The task calls for every line of the data to be retyped exactly.

- [Data for analysis]
'''

(** A load refolds the log, or folds what lies behind the cached row onto the row. *)
Lemma extendCached_cases cache input remote log front st fuel :
  serves (li_logId input) (li_head input) log remote -> log <> [] ->
  (length log < fuel)%nat -> hashes_identify log front remote st ->
  state_of <$> extendCached fuel cache input remote st = Some (cold input remote log) \/
  exists tail, log = front ++ tail /\ state_of <$> extendCached fuel cache input remote st
    = Some (foldEvents (overlayCached input (default 0 (lh_forkSeq remote)) st) tail).
Proof.
  intros Hs Hne Hfuel [_ Hchain]. unfold extendCached.
  rewrite (coldRefold_spec input remote log) by done.
  destruct (Z.ltb_spec (lastSeq st) (lh_seq remote)) as [Hlt|]; [|left; simpl; by rewrite state_of_store].
  destruct (after_suffix log (lastSeq st) (sv_numbered _ _ _ _ Hs)) as (l1 & Hlog & Hl1).
  rewrite (readAll_spec _ _ log remote); [|done|].
  2:{ apply (f_equal length) in Hlog. rewrite length_app in Hlog. lia. }
  simpl. destruct (after (lastSeq st) log) as [|e tail].
  - exfalso. rewrite app_nil_r in Hlog. subst l1.
    destruct (exists_last Hne) as (log' & e & Hlast).
    destruct (sv_last _ _ _ _ Hs log' e Hlast) as [Hseq _].
    rewrite Hlast in Hl1. apply list.Forall_app in Hl1 as [_ He]. apply list.Forall_cons in He as [He _]. lia.
  - destruct (String.eqb_spec (env_prevHash e) (lastHash st)) as [Hh|Hh]; simpl; rewrite state_of_store; [|by left].
    assert (l1 = front) as -> by by eapply Hchain. right. eauto.
Qed.

Lemma loadState_cases cache input remote log front fuel :
  serves (li_logId input) (li_head input) log remote -> log <> [] -> (length log < fuel)%nat ->
  (forall st, cache_read cache (li_logId input) (li_head input) = Some st ->
     hashes_identify log front remote st) ->
  state_of <$> loadState fuel cache input = Some (cold input remote log) \/
  exists st tail, cache_read cache (li_logId input) (li_head input) = Some st /\ log = front ++ tail /\
    state_of <$> loadState fuel cache input
    = Some (foldEvents (overlayCached input (default 0 (lh_forkSeq remote)) st) tail).
Proof.
  intros Hs Hne Hfuel Hhash. unfold loadState. rewrite (sv_head _ _ _ _ Hs).
  destruct (cache_read cache (li_logId input) (li_head input)) as [st|] eqn:Hread.
  2:{ left. rewrite (coldRefold_spec input remote log) by done. simpl. by rewrite state_of_store. }
  specialize (Hhash st eq_refl). destruct (_ && _) eqn:Hhit.
  - apply andb_true_iff in Hhit as [Hseq%Z.eqb_eq Hh%String.eqb_eq].
    assert (front = log) as -> by by apply Hhash. right. exists st, []. by rewrite app_nil_r.
  - destruct (extendCached_cases cache input remote log front st fuel Hs Hne Hfuel Hhash) as [->|(tail & ? & ->)]; [by left|right; eauto].
Qed.

Lemma loadState_cold cache input remote log front fuel :
  serves (li_logId input) (li_head input) log remote -> log <> [] -> plain log ->
  (length log < fuel)%nat ->
  row_ok input (cache_read cache (li_logId input) (li_head input)) front ->
  (forall st, cache_read cache (li_logId input) (li_head input) = Some st ->
     hashes_identify log front remote st) ->
  state_of <$> loadState fuel cache input = Some (cold input remote log).
Proof.
  intros Hs Hne Hplain Hfuel Hrow Hhash.
  destruct (loadState_cases cache input remote log front fuel Hs Hne Hfuel Hhash) as [?|(st & tail & Hread & Hlog & ->)]; [done|].
  rewrite Hread in Hrow.
  assert (plain front) as Hpf by (unfold plain in *; rewrite Hlog in Hplain; by apply list.Forall_app in Hplain as [? _]).
  destruct (row_warm input remote (Some st) front st Hrow eq_refl Hpf) as [Hfne Hwarm]. by rewrite Hlog, cold_app, Hwarm by done.
Qed.

(** Whatever the log changed, a row of this agent is the refold of its log up to the
    configuration and the fork point. *)
Lemma row_warm_plain input remote st front :
  row_ok input (Some st) front ->
  front <> [] /\ exists cs, cold input remote front = Ok cs /\
    plain_state cs = plain_state (overlayCached input (default 0 (lh_forkSeq remote)) st).
Proof.
  intros (Hne & a & ra & Hsa & Hcold). split; [done|].
  rewrite (overlay_cached_rebase a input ra _ front) by done. rewrite cold_fold in Hcold by done.
  assert (Es : plain_state (cold_start input remote front) = plain_state (cold_start a ra front))
    by by rewrite (cold_start_rebase a input ra remote).
  pose proof (foldEvents_plain front _ _ Es) as Hp. rewrite Hcold in Hp. rewrite cold_fold by done.
  destruct (foldEvents (cold_start input remote front) front) as [cs|]; [|done].
  exists cs. split; [done|]. assert (plain_state cs = plain_state st) as -> by (cbn [plain_res] in Hp; congruence). by destruct st.
Qed.

(** ... and so is what is loaded through it. *)
Lemma loadState_plain cache input remote log front fuel :
  serves (li_logId input) (li_head input) log remote -> log <> [] -> (length log < fuel)%nat ->
  row_ok input (cache_read cache (li_logId input) (li_head input)) front ->
  (forall st, cache_read cache (li_logId input) (li_head input) = Some st ->
     hashes_identify log front remote st) ->
  exists r, state_of <$> loadState fuel cache input = Some r /\ plain_res r = plain_res (cold input remote log).
Proof.
  intros Hs Hne Hfuel Hrow Hhash.
  destruct (loadState_cases cache input remote log front fuel Hs Hne Hfuel Hhash) as [->|(st & tail & Hread & Hlog & ->)]; [by eauto|].
  rewrite Hread in Hrow. destruct (row_warm_plain input remote st front Hrow) as (Hfne & cs & Hcold & Hp).
  eexists. split; [done|]. rewrite Hlog, cold_app, Hcold by done. symmetry. by apply foldEvents_plain.
Qed.

Lemma cold_place input remote log st :
  log <> [] -> cold input remote log = Ok st -> logId st = li_logId input /\ head st = li_head input.
Proof.
  intros Hne. rewrite cold_fold by done. intros (Hl & Hh & _)%foldEvents_identity.
  rewrite <- Hl, <- Hh. by destruct log.
Qed.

'''

- [Solution to the exercise]
(** A load refolds the log, or folds what lies behind the cached row onto the row. *)
Lemma extendCached_cases cache input remote log front st fuel :
  serves (li_logId input) (li_head input) log remote -> log <> [] ->
  (length log < fuel)%nat -> hashes_identify log front remote st ->
  state_of <$> extendCached fuel cache input remote st = Some (cold input remote log) \/
  exists tail, log = front ++ tail /\ state_of <$> extendCached fuel cache input remote st
    = Some (foldEvents (overlayCached input (default 0 (lh_forkSeq remote)) st) tail).
Proof.
  intros Hs Hne Hfuel [_ Hchain]. unfold extendCached.
  rewrite (coldRefold_spec input remote log) by done.
  destruct (Z.ltb_spec (lastSeq st) (lh_seq remote)) as [Hlt|]; [|left; simpl; by rewrite state_of_store].
  destruct (after_suffix log (lastSeq st) (sv_numbered _ _ _ _ Hs)) as (l1 & Hlog & Hl1).
  rewrite (readAll_spec _ _ log remote); [|done|].
  2:{ apply (f_equal length) in Hlog. rewrite length_app in Hlog. lia. }
  simpl. destruct (after (lastSeq st) log) as [|e tail].
  - exfalso. rewrite app_nil_r in Hlog. subst l1.
    destruct (exists_last Hne) as (log' & e & Hlast).
    destruct (sv_last _ _ _ _ Hs log' e Hlast) as [Hseq _].
    rewrite Hlast in Hl1. apply list.Forall_app in Hl1 as [_ He]. apply list.Forall_cons in He as [He _]. lia.
  - destruct (String.eqb_spec (env_prevHash e) (lastHash st)) as [Hh|Hh]; simpl; rewrite state_of_store; [|by left].
    assert (l1 = front) as -> by by eapply Hchain. right. eauto.
Qed.

Lemma loadState_cases cache input remote log front fuel :
  serves (li_logId input) (li_head input) log remote -> log <> [] -> (length log < fuel)%nat ->
  (forall st, cache_read cache (li_logId input) (li_head input) = Some st ->
     hashes_identify log front remote st) ->
  state_of <$> loadState fuel cache input = Some (cold input remote log) \/
  exists st tail, cache_read cache (li_logId input) (li_head input) = Some st /\ log = front ++ tail /\
    state_of <$> loadState fuel cache input
    = Some (foldEvents (overlayCached input (default 0 (lh_forkSeq remote)) st) tail).
Proof.
  intros Hs Hne Hfuel Hhash. unfold loadState. rewrite (sv_head _ _ _ _ Hs).
  destruct (cache_read cache (li_logId input) (li_head input)) as [st|] eqn:Hread.
  2:{ left. rewrite (coldRefold_spec input remote log) by done. simpl. by rewrite state_of_store. }
  specialize (Hhash st eq_refl). destruct (_ && _) eqn:Hhit.
  - apply andb_true_iff in Hhit as [Hseq%Z.eqb_eq Hh%String.eqb_eq].
    assert (front = log) as -> by by apply Hhash. right. exists st, []. by rewrite app_nil_r.
  - destruct (extendCached_cases cache input remote log front st fuel Hs Hne Hfuel Hhash) as [->|(tail & ? & ->)]; [by left|right; eauto].
Qed.

Lemma loadState_cold cache input remote log front fuel :
  serves (li_logId input) (li_head input) log remote -> log <> [] -> plain log ->
  (length log < fuel)%nat ->
  row_ok input (cache_read cache (li_logId input) (li_head input)) front ->
  (forall st, cache_read cache (li_logId input) (li_head input) = Some st ->
     hashes_identify log front remote st) ->
  state_of <$> loadState fuel cache input = Some (cold input remote log).
Proof.
  intros Hs Hne Hplain Hfuel Hrow Hhash.
  destruct (loadState_cases cache input remote log front fuel Hs Hne Hfuel Hhash) as [?|(st & tail & Hread & Hlog & ->)]; [done|].
  rewrite Hread in Hrow.
  assert (plain front) as Hpf by (unfold plain in *; rewrite Hlog in Hplain; by apply list.Forall_app in Hplain as [? _]).
  destruct (row_warm input remote (Some st) front st Hrow eq_refl Hpf) as [Hfne Hwarm]. by rewrite Hlog, cold_app, Hwarm by done.
Qed.

(** Whatever the log changed, a row of this agent is the refold of its log up to the
    configuration and the fork point. *)
Lemma row_warm_plain input remote st front :
  row_ok input (Some st) front ->
  front <> [] /\ exists cs, cold input remote front = Ok cs /\
    plain_state cs = plain_state (overlayCached input (default 0 (lh_forkSeq remote)) st).
Proof.
  intros (Hne & a & ra & Hsa & Hcold). split; [done|].
  rewrite (overlay_cached_rebase a input ra _ front) by done. rewrite cold_fold in Hcold by done.
  assert (Es : plain_state (cold_start input remote front) = plain_state (cold_start a ra front))
    by by rewrite (cold_start_rebase a input ra remote).
  pose proof (foldEvents_plain front _ _ Es) as Hp. rewrite Hcold in Hp. rewrite cold_fold by done.
  destruct (foldEvents (cold_start input remote front) front) as [cs|]; [|done].
  exists cs. split; [done|]. assert (plain_state cs = plain_state st) as -> by (cbn [plain_res] in Hp; congruence). by destruct st.
Qed.

(** ... and so is what is loaded through it. *)
Lemma loadState_plain cache input remote log front fuel :
  serves (li_logId input) (li_head input) log remote -> log <> [] -> (length log < fuel)%nat ->
  row_ok input (cache_read cache (li_logId input) (li_head input)) front ->
  (forall st, cache_read cache (li_logId input) (li_head input) = Some st ->
     hashes_identify log front remote st) ->
  exists r, state_of <$> loadState fuel cache input = Some r /\ plain_res r = plain_res (cold input remote log).
Proof.
  intros Hs Hne Hfuel Hrow Hhash.
  destruct (loadState_cases cache input remote log front fuel Hs Hne Hfuel Hhash) as [->|(st & tail & Hread & Hlog & ->)]; [by eauto|].
  rewrite Hread in Hrow. destruct (row_warm_plain input remote st front Hrow) as (Hfne & cs & Hcold & Hp).
  eexists. split; [done|]. rewrite Hlog, cold_app, Hcold by done. symmetry. by apply foldEvents_plain.
Qed.

Lemma cold_place input remote log st :
  log <> [] -> cold input remote log = Ok st -> logId st = li_logId input /\ head st = li_head input.
Proof.
  intros Hne. rewrite cold_fold by done. intros (Hl & Hh & _)%foldEvents_identity.
  rewrite <- Hl, <- Hh. by destruct log.
Qed.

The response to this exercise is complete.